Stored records

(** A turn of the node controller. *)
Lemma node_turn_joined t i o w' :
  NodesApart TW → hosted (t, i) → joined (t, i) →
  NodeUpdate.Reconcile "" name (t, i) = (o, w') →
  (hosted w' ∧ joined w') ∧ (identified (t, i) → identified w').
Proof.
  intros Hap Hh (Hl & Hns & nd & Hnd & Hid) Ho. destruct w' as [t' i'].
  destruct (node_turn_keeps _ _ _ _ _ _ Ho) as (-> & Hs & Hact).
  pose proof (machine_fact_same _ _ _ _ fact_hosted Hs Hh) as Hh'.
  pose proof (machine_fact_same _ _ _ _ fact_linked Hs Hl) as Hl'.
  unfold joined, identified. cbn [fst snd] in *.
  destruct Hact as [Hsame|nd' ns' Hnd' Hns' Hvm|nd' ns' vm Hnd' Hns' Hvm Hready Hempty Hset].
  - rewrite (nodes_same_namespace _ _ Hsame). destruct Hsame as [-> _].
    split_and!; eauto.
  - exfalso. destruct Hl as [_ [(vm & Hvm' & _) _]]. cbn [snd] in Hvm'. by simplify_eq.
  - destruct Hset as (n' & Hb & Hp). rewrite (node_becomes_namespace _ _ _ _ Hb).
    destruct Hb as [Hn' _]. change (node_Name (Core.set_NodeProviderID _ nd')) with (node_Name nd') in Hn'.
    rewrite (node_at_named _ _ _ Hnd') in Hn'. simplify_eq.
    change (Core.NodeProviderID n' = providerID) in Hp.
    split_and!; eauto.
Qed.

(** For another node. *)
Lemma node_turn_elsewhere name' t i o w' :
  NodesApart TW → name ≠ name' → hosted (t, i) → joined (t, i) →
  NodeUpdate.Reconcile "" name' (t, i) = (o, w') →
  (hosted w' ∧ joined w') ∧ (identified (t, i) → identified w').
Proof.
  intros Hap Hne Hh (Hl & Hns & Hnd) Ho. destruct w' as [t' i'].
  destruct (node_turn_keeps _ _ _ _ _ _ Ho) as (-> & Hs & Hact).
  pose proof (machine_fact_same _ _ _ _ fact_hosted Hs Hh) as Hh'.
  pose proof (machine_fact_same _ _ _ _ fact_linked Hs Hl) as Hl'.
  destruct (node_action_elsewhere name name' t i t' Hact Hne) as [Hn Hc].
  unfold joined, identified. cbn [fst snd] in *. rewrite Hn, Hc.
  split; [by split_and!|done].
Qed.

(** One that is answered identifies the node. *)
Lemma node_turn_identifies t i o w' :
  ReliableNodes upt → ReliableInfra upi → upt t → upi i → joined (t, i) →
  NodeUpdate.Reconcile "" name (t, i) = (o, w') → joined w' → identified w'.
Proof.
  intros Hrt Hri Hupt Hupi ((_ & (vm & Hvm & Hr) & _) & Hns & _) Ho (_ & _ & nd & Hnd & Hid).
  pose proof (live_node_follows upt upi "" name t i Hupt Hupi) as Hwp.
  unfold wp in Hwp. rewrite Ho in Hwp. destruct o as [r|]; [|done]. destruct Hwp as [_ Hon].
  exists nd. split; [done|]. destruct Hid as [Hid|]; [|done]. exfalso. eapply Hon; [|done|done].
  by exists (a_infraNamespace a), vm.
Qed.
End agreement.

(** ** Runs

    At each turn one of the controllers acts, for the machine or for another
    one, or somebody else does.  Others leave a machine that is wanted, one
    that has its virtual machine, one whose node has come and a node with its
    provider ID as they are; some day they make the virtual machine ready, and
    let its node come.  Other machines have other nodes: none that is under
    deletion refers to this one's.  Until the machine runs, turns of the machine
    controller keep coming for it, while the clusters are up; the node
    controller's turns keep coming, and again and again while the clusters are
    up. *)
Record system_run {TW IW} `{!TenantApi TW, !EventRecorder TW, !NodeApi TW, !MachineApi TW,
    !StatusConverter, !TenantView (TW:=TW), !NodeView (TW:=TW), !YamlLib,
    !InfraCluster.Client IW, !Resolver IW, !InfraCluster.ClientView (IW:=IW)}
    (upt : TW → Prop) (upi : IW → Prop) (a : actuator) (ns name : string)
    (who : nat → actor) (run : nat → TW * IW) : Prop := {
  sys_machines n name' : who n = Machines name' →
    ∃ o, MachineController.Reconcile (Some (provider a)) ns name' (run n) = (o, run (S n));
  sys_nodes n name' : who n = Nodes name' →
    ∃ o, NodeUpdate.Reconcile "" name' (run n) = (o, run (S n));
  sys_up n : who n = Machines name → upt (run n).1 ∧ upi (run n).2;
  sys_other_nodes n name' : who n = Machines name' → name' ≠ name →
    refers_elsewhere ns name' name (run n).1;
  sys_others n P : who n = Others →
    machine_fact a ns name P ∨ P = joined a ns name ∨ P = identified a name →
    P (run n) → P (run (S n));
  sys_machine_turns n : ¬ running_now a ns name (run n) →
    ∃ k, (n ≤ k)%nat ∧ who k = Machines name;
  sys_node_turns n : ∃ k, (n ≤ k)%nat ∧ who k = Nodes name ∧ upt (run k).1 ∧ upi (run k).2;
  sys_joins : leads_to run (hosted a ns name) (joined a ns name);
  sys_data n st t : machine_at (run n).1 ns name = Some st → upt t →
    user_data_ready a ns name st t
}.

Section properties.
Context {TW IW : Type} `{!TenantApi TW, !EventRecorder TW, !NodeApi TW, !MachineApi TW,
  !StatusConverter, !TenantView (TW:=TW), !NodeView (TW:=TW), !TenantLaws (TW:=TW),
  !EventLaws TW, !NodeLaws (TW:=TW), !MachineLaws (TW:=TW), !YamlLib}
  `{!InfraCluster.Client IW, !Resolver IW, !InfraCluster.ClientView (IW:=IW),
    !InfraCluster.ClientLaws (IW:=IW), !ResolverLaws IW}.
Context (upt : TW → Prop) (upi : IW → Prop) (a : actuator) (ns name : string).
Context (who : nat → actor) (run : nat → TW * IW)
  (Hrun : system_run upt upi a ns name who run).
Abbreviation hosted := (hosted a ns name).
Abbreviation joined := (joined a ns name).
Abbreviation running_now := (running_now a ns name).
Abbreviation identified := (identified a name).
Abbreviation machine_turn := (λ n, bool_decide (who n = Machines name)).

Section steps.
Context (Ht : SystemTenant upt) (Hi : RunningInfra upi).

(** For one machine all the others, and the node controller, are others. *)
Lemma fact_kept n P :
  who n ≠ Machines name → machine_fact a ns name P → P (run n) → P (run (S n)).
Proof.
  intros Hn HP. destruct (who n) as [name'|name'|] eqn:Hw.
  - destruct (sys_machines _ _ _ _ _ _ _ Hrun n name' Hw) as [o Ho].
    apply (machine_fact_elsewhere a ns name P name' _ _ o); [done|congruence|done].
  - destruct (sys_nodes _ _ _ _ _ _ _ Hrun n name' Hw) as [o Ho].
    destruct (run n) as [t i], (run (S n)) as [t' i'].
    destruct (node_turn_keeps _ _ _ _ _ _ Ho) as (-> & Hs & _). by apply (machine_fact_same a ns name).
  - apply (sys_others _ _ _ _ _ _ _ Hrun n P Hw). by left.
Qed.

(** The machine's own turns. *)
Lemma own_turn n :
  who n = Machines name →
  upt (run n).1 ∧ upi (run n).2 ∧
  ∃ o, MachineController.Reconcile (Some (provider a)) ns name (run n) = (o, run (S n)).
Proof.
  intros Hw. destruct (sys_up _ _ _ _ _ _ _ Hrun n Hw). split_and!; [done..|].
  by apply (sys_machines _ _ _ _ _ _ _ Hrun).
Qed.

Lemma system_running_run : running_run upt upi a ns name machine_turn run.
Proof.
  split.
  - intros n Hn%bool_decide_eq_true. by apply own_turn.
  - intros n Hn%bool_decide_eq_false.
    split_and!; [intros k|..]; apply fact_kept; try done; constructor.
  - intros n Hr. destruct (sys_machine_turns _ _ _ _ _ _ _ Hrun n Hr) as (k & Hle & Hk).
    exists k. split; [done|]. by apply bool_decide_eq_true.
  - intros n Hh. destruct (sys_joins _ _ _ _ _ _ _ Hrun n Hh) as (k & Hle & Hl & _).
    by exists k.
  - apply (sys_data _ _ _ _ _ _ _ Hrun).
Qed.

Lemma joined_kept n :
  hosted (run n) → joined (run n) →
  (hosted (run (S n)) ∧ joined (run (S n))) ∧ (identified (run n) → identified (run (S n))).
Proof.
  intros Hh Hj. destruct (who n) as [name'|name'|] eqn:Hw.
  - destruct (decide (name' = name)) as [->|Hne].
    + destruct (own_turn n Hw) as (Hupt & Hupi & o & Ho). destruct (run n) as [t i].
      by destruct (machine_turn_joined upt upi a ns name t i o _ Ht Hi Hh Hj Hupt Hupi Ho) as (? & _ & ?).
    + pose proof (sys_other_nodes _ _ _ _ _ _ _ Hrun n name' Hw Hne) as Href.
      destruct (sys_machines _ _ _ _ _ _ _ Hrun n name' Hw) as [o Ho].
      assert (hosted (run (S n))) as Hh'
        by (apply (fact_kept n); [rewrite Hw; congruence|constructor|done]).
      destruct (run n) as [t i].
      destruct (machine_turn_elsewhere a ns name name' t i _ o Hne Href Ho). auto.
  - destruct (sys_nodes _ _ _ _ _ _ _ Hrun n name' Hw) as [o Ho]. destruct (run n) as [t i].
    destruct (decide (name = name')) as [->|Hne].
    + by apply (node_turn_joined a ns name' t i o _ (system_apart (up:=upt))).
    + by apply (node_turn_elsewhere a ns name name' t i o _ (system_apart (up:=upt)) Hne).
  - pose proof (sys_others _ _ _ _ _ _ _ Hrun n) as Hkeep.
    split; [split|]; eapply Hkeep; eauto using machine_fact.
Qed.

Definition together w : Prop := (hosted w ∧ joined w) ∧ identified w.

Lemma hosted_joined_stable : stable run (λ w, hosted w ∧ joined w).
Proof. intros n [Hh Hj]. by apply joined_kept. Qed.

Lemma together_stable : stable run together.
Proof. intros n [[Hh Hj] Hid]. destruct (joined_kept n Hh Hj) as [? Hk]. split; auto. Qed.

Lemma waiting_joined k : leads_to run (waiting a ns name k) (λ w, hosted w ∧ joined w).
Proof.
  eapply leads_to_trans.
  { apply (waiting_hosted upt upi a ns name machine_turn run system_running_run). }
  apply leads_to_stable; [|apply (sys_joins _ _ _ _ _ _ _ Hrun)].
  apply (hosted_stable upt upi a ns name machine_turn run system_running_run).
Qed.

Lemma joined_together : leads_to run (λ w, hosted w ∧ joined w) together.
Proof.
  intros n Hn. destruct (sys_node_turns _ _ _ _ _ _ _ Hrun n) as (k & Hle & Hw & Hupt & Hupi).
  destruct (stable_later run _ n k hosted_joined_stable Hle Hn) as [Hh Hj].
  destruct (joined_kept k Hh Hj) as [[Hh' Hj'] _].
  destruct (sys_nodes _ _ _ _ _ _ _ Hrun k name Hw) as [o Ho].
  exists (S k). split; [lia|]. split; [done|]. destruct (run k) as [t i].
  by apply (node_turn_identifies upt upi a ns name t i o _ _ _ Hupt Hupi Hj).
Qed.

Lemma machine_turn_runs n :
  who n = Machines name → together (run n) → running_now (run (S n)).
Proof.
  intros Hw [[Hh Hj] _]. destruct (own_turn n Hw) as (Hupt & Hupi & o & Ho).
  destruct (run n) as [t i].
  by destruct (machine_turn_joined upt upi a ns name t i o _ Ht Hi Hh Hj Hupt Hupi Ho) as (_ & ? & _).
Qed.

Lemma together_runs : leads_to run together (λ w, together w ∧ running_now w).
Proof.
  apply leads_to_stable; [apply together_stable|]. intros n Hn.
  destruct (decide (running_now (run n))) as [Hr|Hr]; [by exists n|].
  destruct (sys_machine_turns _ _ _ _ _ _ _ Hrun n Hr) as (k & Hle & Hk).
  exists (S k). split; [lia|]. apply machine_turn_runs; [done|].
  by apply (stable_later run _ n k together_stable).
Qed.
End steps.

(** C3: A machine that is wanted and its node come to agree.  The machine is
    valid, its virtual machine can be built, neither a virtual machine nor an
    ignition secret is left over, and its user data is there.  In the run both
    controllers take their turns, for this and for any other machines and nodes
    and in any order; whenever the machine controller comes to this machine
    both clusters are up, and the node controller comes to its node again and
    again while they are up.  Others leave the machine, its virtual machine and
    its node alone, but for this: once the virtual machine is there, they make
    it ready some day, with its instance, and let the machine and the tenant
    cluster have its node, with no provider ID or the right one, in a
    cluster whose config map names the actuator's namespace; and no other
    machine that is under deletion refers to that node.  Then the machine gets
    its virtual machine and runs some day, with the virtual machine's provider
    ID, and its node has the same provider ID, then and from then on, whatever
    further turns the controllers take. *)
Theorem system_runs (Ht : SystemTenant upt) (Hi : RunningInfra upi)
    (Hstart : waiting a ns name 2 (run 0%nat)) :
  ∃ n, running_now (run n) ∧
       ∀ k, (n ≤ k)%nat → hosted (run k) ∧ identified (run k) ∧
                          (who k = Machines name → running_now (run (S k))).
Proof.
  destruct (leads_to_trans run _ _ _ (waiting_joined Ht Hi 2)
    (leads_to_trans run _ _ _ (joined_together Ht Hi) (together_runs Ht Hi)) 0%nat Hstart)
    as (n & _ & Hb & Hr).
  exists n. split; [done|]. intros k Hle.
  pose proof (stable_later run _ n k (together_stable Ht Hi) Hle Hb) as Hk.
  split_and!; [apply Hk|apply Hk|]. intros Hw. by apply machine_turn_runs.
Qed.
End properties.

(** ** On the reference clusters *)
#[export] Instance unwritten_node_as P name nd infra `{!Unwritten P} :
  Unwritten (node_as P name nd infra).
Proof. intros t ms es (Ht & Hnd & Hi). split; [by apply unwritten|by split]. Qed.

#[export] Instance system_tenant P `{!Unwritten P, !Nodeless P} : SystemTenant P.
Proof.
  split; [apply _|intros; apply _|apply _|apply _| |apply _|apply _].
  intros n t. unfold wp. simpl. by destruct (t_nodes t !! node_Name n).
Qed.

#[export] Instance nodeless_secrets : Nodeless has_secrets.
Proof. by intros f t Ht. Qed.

Directions for this task:
Using the records above, copy word for word the line with "w' → identified w'.", the line with "sys_other_nodes n name'", and every line between them.

Exercise solution:
  NodeUpdate.Reconcile "" name (t, i) = (o, w') → joined w' → identified w'.
Proof.
  intros Hrt Hri Hupt Hupi ((_ & (vm & Hvm & Hr) & _) & Hns & _) Ho (_ & _ & nd & Hnd & Hid).
  pose proof (live_node_follows upt upi "" name t i Hupt Hupi) as Hwp.
  unfold wp in Hwp. rewrite Ho in Hwp. destruct o as [r|]; [|done]. destruct Hwp as [_ Hon].
  exists nd. split; [done|]. destruct Hid as [Hid|]; [|done]. exfalso. eapply Hon; [|done|done].
  by exists (a_infraNamespace a), vm.
Qed.
End agreement.

(** ** Runs

    At each turn one of the controllers acts, for the machine or for another
    one, or somebody else does.  Others leave a machine that is wanted, one
    that has its virtual machine, one whose node has come and a node with its
    provider ID as they are; some day they make the virtual machine ready, and
    let its node come.  Other machines have other nodes: none that is under
    deletion refers to this one's.  Until the machine runs, turns of the machine
    controller keep coming for it, while the clusters are up; the node
    controller's turns keep coming, and again and again while the clusters are
    up. *)
Record system_run {TW IW} `{!TenantApi TW, !EventRecorder TW, !NodeApi TW, !MachineApi TW,
    !StatusConverter, !TenantView (TW:=TW), !NodeView (TW:=TW), !YamlLib,
    !InfraCluster.Client IW, !Resolver IW, !InfraCluster.ClientView (IW:=IW)}
    (upt : TW → Prop) (upi : IW → Prop) (a : actuator) (ns name : string)
    (who : nat → actor) (run : nat → TW * IW) : Prop := {
  sys_machines n name' : who n = Machines name' →
    ∃ o, MachineController.Reconcile (Some (provider a)) ns name' (run n) = (o, run (S n));
  sys_nodes n name' : who n = Nodes name' →
    ∃ o, NodeUpdate.Reconcile "" name' (run n) = (o, run (S n));
  sys_up n : who n = Machines name → upt (run n).1 ∧ upi (run n).2;
  sys_other_nodes n name' : who n = Machines name' → name' ≠ name →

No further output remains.